Though it is not widely known, the Russian language contains two separate and distinct words which coarsely translate to ‘truth’, at least when put through Google Translate. I would argue that most native Russian speakers would consider the notion of any equivalence between the two to be entirely absurd, as pravda and istina represent not only two different conceptualizations of truth but also come at the question from two entirely different and distinct perspectives.

Pravda, also the name of the famous Soviet daily newspaper, is a fixed and factual truth. It is mathematical, rational, and debatable. You could imagine it at the end of a long two column proof. I think this is probably closer to the notion of truth or fact that most English speakers would relate to. But pravda is also limited by a certain subjectivity; specifically that it is something which requires definition and can only be achieved through a dialectical process. In addition to this, pravda implies a certain level of rigid control and determinism, certainly not a word much enjoyed by more literary or humanist circles.

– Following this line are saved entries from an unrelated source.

(** * tri_state_CA: a three-state, two-cell-neighbourhood cellular automaton

    Shallow embedding of [tri_state_CA.py] (functions [rule_in_base],
    [lookup_table] and class [TriStateCA]) and the properties of the rule
    decoder and of the automaton engine.

    Python integers are [Z]; [//] and [%] are [Z.div] and [Z.modulo] (both
    floor, sign of the divisor).  Python lists are objects with identity: a
    configuration lives in a store of list objects and is named by its
    location, so that two names of one list are visibly the same list.
    A Python [dict] keyed by pairs is a [gmap (Z * Z) Z]. *)

From Stdlib Require Import Ascii String ZArith Lia.
From stdpp Require Import base numbers list option strings gmap.

Open Scope Z_scope.

(** ** Python values, exceptions and outcomes *)

(** A binary float: finite [m * 2^e], or one of the three special values. *)
Inductive pyfloat :=
  | FFinite (m e : Z)
  | FNaN
  | FPosInf
  | FNegInf.

(** The dynamically typed arguments of the public functions. *)
Inductive pyval :=
  | PyInt (z : Z)
  | PyFloat (f : pyfloat)
  | PyStr (s : string)
  | PyNone.

Inductive exn :=
  | ValueError (msg : string)
  | TypeError
  | OverflowError
  | ZeroDivisionError
  | IndexError
  | KeyError.

(** What a call does: it returns, it raises, or it loops for ever. *)
Inductive outcome (A : Type) :=
  | Returns (a : A)
  | Raises (e : exn)
  | Diverges.
Arguments Returns {A} a.
Arguments Raises {A} e.
Arguments Diverges {A}.

#[global] Instance outcome_ret : MRet outcome := @Returns.
#[global] Instance outcome_bind : MBind outcome := λ A B f m,
  match m with
  | Returns a => f a
  | Raises e => Raises e
  | Diverges => Diverges
  end.

(** The three error kinds of the specification are all [ValueError] in the
    code; the message tells them apart. *)
Definition InvalidBase : exn := ValueError "base must be a positive int".
Definition InvalidRule : exn :=
  ValueError "rule_number must be an int between 0 and 19682,inclusive".
Definition InvalidConfiguration : exn :=
  ValueError "initial condition must be a list of 0s, 1sand 2s".
Definition InvalidStepCount : exn :=
  ValueError "time_steps must be a non-negative integer".

(** [v < 0]: defined on numbers, [TypeError] on [str] and [None]. *)
Definition py_lt_zero (v : pyval) : outcome bool :=
  match v with
  | PyInt z => Returns (z <? 0)
  | PyFloat (FFinite m _) => Returns (m <? 0)
  | PyFloat FNegInf => Returns true
  | PyFloat _ => Returns false
  | PyStr _ | PyNone => Raises TypeError
  end.

(** Decimal literals read by [int(str)]: an optional sign, then digits.
    (Python also accepts surrounding blanks and single underscores between
    digits; they are left out, [evolve] never reaches [int] on a string.) *)
Definition digit_of (a : ascii) : option Z :=
  let n := Z.of_nat (nat_of_ascii a) in
  if (48 <=? n) && (n <=? 57) then Some (n - 48) else None.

Istina, on the other hand, is a far more complex and untranslatable word. Maybe the closest phrases to it would be ‘truth essence’ or ‘ultimate truth.’ Istina, unlike pravda, is completely uninterested in formal definition or structure. It’s defined by a certain undefinable certainty or intuition that’s collected through experience. Unsurprisingly, it’s often used when describing human emotion or complex dynamical systems which seem to exhibit phenomena that’s not reducible. Istina is also dangerous and uncontrolled, it speaks to some kind of primordial spirituality and fate over events in the world, and certainly is not defined by the subjectivity of argument in the way that pravda is.

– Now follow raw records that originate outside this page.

(** The counting loop on a sequence over the alphabet: it does not
    raise, keeps the length of the array, and adds to each entry the
    number of visited windows with that index. *)
Lemma count_loop_spec (seq : str) (k : Z) (starts : list Z) (ret : list Z) :
  0 <= k -> nucleotides seq ->
  (forall i, In i starts -> 0 <= i /\ i + k <= Z.of_nat (length seq)) ->
  Z.of_nat (length ret) = 4 ^ k ->
  exists ret',
    count_loop seq k starts ret = Ok ret' /\
    length ret' = length ret /\
    sumZ ret' = sumZ ret + Z.of_nat (length starts) /\
    forall (j : nat) (c : Z), ret !! j = Some c ->
      ret' !! j = Some (c + hits (Z.of_nat j)
                              (List.map (fun i => slice seq i (i + k)) starts)).
Proof.
  intros Hk Hseq. revert ret.
  induction starts as [|i rest IH]; intros ret Hstarts Hlen.
  - exists ret. cbn. repeat split; try lia.
    intros j c Hj. rewrite Hj. f_equal. unfold hits. simpl. lia.
  - destruct (Hstarts i) as [Hi0 Hik]; [left; reflexivity|].
    pose proof (slice_nucleotides seq i (i + k) Hseq) as Hw.
    pose proof (slice_length seq i k Hi0 Hk Hik) as Hwl.
    pose proof (sigma_bounds _ Hw) as Hb. rewrite Hwl, Z2Nat.id in Hb by lia.
    set (w := slice seq i (i + k)) in *.
    set (idx := sigma 0 (List.map code w)) in *.
    assert (Hincr : array_incr ret idx = Ok (alter Z.succ (Z.to_nat idx) ret)).
    { unfold array_incr.
      destruct (0 <=? idx) eqn:H0; [|lia].
      destruct (idx <? Z.of_nat (length ret)) eqn:H1; [reflexivity|lia]. }
    destruct (IH (alter Z.succ (Z.to_nat idx) ret)) as (ret' & Hloop & Hl & Hs & Hj).
    { intros i' Hi'. apply Hstarts. right. exact Hi'. }
    { rewrite length_alter. exact Hlen. }
    exists ret'. cbn [count_loop]. fold w.
    rewrite (kmer_index_nucleotides w Hw). fold idx. cbn [bind].
    rewrite Hincr. cbn [bind]. rewrite Hloop.
    split; [reflexivity|].
    split; [rewrite Hl; apply length_alter|].
    split.
    { rewrite Hs, sumZ_alter_succ by lia. cbn [length]. lia. }
    intros j c Hjc. cbn [List.map]. fold w. rewrite (hits_cons _ w _ Hw). fold idx.
    destruct (decide (Z.to_nat idx = j)) as [Heq|Hne].
    + rewrite (Hj j (Z.succ c)).
      * f_equal. destruct (idx =? Z.of_nat j) eqn:E; lia.
      * rewrite <- Heq, list_lookup_alter_eq. rewrite Heq, Hjc. reflexivity.
    + rewrite (Hj j c).
      * f_equal. destruct (idx =? Z.of_nat j) eqn:E; lia.
      * rewrite list_lookup_alter_ne by exact Hne. exact Hjc.
Qed.

Lemma windows_spec (seq : str) (k : Z) (w : str) :
  0 <= k -> nucleotides seq -> In w (windows seq k) ->
  nucleotides w /\ Z.of_nat (length w) = k.
Proof.
  intros Hk Hseq Hin. unfold windows in Hin. apply in_map_iff in Hin as (i & <- & Hi).
  apply range_spec in Hi. split; [apply slice_nucleotides, Hseq|].
  rewrite slice_length by lia. lia.
Qed.

Lemma windows_length (seq : str) (k : Z) :
  Z.of_nat (length (windows seq k)) = Z.max 0 (Z.of_nat (length seq) - k + 1).
Proof. unfold windows. rewrite length_map. apply range_length. Qed.


(** [np.zeros(4 ** k)] returns the zeros when there is room for them,
    and raises otherwise, whatever the sequence. *)
Lemma np_zeros_room (mem k : Z) :
  room mem k -> np_zeros mem (4 ^ k) = Ok (replicate (Z.to_nat (4 ^ k)) 0).
Proof.
  intros [Hlim Hmem]. unfold np_zeros.
  destruct (np_size_limit <=? 4 ^ k) eqn:E1; [lia|].
  destruct (mem <? 4 ^ k) eqn:E2; [lia|]. reflexivity.
Qed.

Lemma np_zeros_no_room (mem k : Z) :
  ~ room mem k ->
  np_zeros mem (4 ^ k) = Raise ValueError \/ np_zeros mem (4 ^ k) = Raise MemoryError.
Proof.
  intros H. unfold np_zeros, room in *.
  destruct (np_size_limit <=? 4 ^ k) eqn:E1; [left; reflexivity|].
  destruct (mem <? 4 ^ k) eqn:E2; [right; reflexivity|]. lia.
Qed.

Lemma room_dec (mem k : Z) : room mem k \/ ~ room mem k.
Proof. unfold room. lia. Qed.

Lemma example_room (k : Z) : 0 <= k <= 15 -> room example_mem k.
Proof.
  intros H. unfold room, np_size_limit, example_mem.
  assert (4 ^ k <= 4 ^ 15) by (apply Z.pow_le_mono_r; lia).
  change (4 ^ 15) with 1073741824 in *.
  change (2 ^ 60) with 1152921504606846976. change (2 ^ 30) with 1073741824. lia.
Qed.

(** Without room for the array [kfeat] raises before the loop. *)
Lemma kfeat_no_room (mem : Z) (seq : str) (k : Z) (normalize : bool) :
  0 <= k -> ~ room mem k ->
  kfeat mem seq k normalize = Raise ValueError \/
  kfeat mem seq k normalize = Raise MemoryError.
Proof.
  intros Hk H. unfold kfeat, kfeat_counts.
  destruct (k <? 0) eqn:E; [lia|].
  destruct (np_zeros_no_room mem k H) as [-> | ->]; [left|right]; reflexivity.
Qed.

(** [kfeat("ACGT", 32, False)], and any call with [k >= 30], raises
    [ValueError] whatever the memory. *)
Lemma kfeat_too_big (mem : Z) (seq : str) (k : Z) (normalize : bool) :
  30 <= k -> kfeat mem seq k normalize = Raise ValueError.
Proof.
  intros Hk. unfold kfeat, kfeat_counts, np_zeros, np_size_limit.
  destruct (k <? 0) eqn:E; [lia|].
  assert (4 ^ 30 <= 4 ^ k) by (apply Z.pow_le_mono_r; lia).
  change (4 ^ 30) with (2 ^ 60) in *.
  destruct (2 ^ 60 <=? 4 ^ k) eqn:E1; [reflexivity|lia].
Qed.

(** The histogram of a sequence over the alphabet, for any [k >= 0]
    whose array can be allocated: [4^k] entries, entry [j] being the
    number of windows with index [j], and as many counts in total as
    there are windows. *)
Lemma kfeat_counts_spec (mem : Z) (seq : str) (k : Z) :
  nucleotides seq -> 0 <= k -> room mem k ->
  exists counts,
    kfeat_counts mem seq k = Ok counts /\
    Z.of_nat (length counts) = 4 ^ k /\
    sumZ counts = Z.max 0 (Z.of_nat (length seq) - k + 1) /\
    forall j : nat, (j < length counts)%nat ->
      counts !! j = Some (hits (Z.of_nat j) (windows seq k)).
Proof.
  intros Hseq Hk Hroom. unfold kfeat_counts.
  destruct (k <? 0) eqn:E; [lia|].
  rewrite (np_zeros_room mem k Hroom). cbn [bind].
  assert (H4 : 0 < 4 ^ k) by (apply Z.pow_pos_nonneg; lia).
  destruct (count_loop_spec seq k (range (Z.of_nat (length seq) - k + 1))
              (replicate (Z.to_nat (4 ^ k)) 0) Hk Hseq)
    as (ret' & Hloop & Hlen & Hsum & Hent).
  { intros i Hi. apply range_spec in Hi. lia. }
  { rewrite length_replicate. lia. }
  rewrite length_replicate in Hlen.
  exists ret'. split; [exact Hloop|].
  split; [lia|].
  split; [rewrite Hsum, sumZ_zeros, range_length; lia|].
  intros j Hj. rewrite (Hent j 0).
  - reflexivity.
  - apply lookup_replicate_2. lia.
Qed.



(** [kfeat] on a sequence over the alphabet returns a vector of [4^k]
    entries, for any [k >= 0] whose array can be allocated and either
    value of [normalize]. *)
Lemma kfeat_total (mem : Z) (seq : str) (k : Z) (normalize : bool) :
  nucleotides seq -> 0 <= k -> room mem k ->
  exists v, kfeat mem seq k normalize = Ok v /\ Z.of_nat (length v) = 4 ^ k.
Proof.
  intros Hseq Hk Hroom.
  destruct (kfeat_counts_spec mem seq k Hseq Hk Hroom) as (counts & Hc & Hlen & _).
  unfold kfeat. rewrite Hc. cbn [bind].
  destruct normalize; eexists; (split; [reflexivity|]);
    unfold np_divide; rewrite length_map; exact Hlen.
Qed.

Lemma nan_not_zero : PrimFloat.nan <> 0%float.
Proof.
  intros H. apply (f_equal PrimFloat.is_nan) in H. vm_compute in H. discriminate.
Qed.

(** C2. When the sequence has exactly [k - 1] characters, so that
    [number_of_kmers] is 0, [kfeat] with [normalize=True] does divide:
    every one of the [4^k] zero counts is divided by zero, and the
    vector returned (when [np.zeros(4 ** k)] can be allocated) is all
    [nan]; with or without room, the all-zero vector is not returned. *)
Theorem kfeat_degenerate_divides (mem : Z) (seq : str) (k : Z) :
  0 <= k -> Z.of_nat (length seq) - k + 1 = 0 ->
  (room mem k ->
   kfeat mem seq k true = Ok (replicate (Z.to_nat (4 ^ k)) PrimFloat.nan)) /\
  kfeat mem seq k true <> Ok (replicate (Z.to_nat (4 ^ k)) 0%float).
Proof.
  intros Hk Hn.
  assert (Hres : room mem k ->
                 kfeat mem seq k true = Ok (replicate (Z.to_nat (4 ^ k)) PrimFloat.nan)).
  { intros Hroom.
    unfold kfeat, kfeat_counts. destruct (k <? 0) eqn:E; [lia|].
    rewrite (np_zeros_room mem k Hroom). cbn [bind].
    rewrite Hn. change (range 0) with (@nil Z). cbn [count_loop bind].
    f_equal. unfold np_divide.
    induction (Z.to_nat (4 ^ k)) as [|n IH]; [reflexivity|].
    cbn [replicate List.map]. rewrite IH. reflexivity. }
  split; [exact Hres|].
  destruct (room_dec mem k) as [Hroom|Hroom];
    [|destruct (kfeat_no_room mem seq k true Hk Hroom) as [-> | ->]; discriminate].
  rewrite (Hres Hroom). intros H. injection H as H.
  assert (H4 : 0 < 4 ^ k) by (apply Z.pow_pos_nonneg; lia).
  destruct (Z.to_nat (4 ^ k)) as [|n] eqn:E4; [lia|].
  cbn [replicate] in H.
  apply (f_equal (fun l => List.hd 0%float l)) in H. exact (nan_not_zero H).
Qed.

Lemma kfeat_degenerate_divides_witness :
  kfeat example_mem (py "AC") 3 true = Ok (replicate 64 PrimFloat.nan) /\
  kfeat example_mem (py "AC") 3 true <> Ok (replicate 64 0%float).
Proof.
  destruct (kfeat_degenerate_divides example_mem (py "AC") 3) as [Hnan Hzero].
  - lia.
  - reflexivity.
  - split; [apply Hnan, example_room; lia|exact Hzero].
Defined.

(** With fewer than [k - 1] characters the divisor is negative and
    the zeros come out as negative zeros. *)
Example kfeat_shorter_negative_zero :
  kfeat example_mem (py "A") 3 true = Ok (replicate 64 PrimFloat.neg_zero).
Proof. vm_compute. reflexivity. Qed.

(** ** Sequence resolver *)

Lemma NUCFILT_is_nuc (c : ascii) : negb (NUCFILT c) = is_nuc c.
Proof.
  unfold NUCFILT, is_nuc. rewrite negb_involutive. cbn [existsb].
  destruct (Ascii.eqb c "A"), (Ascii.eqb c "T"), (Ascii.eqb c "C"), (Ascii.eqb c "G");
    reflexivity.
Qed.

Lemma NUCFILT_sub_filter (raw : str) : NUCFILT_sub raw = List.filter is_nuc raw.
Proof.
  unfold NUCFILT_sub. apply List.filter_ext. intros c. apply NUCFILT_is_nuc.
Qed.

Lemma NUCFILT_sub_nucleotides (raw : str) : nucleotides (NUCFILT_sub raw).
Proof.
  rewrite NUCFILT_sub_filter. unfold nucleotides. apply List.Forall_forall.
  intros c Hc. apply List.filter_In in Hc. tauto.
Qed.

Lemma get_features_fetched (mem : Z) (fetch : accessor) (chrom : str) (start end_ : Z)
  (ref_fn raw : str) (k : Z) (normalize : bool) :
  fetch ref_fn chrom start end_ = Ok raw ->
  get_features fetch mem (chrom, start, end_) ref_fn k normalize =
    kfeat mem (NUCFILT_sub raw) k normalize.
Proof. intros H. unfold get_features. rewrite H. reflexivity. Qed.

If I may take one further step, I would argue that pravda is the embodiment of the language of science, politics, and mathematics, while istina is the language of poetry, philosophy, art, and love. In some sense, the Russian character is a constant interplay of these two forces, with pravda always trying to nail down fundamental truths and istina evading any definition time and time again. I found many parallels in the way in which Taoism and Confucianism play out a millennia long dance in Chinese society, with Confucianism representing the formality and rigid structure of social relations, and Taoism constantly challenging it through it’s ultimate notion of the un-definable nature of the Tao. In the same way, pravda is rigid and fragile while Istina is fluid and dynamic, always changing forms to accommodate the direct experience of the person who sees it.

It is no surprise that the mathematician Edward Frenkel wrote ‘istina’ as the backdrop to his mathematical romance, ‘The Rites of Love and Math,’ melding together the ultimate truths of the languages of nature and love. Somehow pravda just wouldn’t quite fit the bill.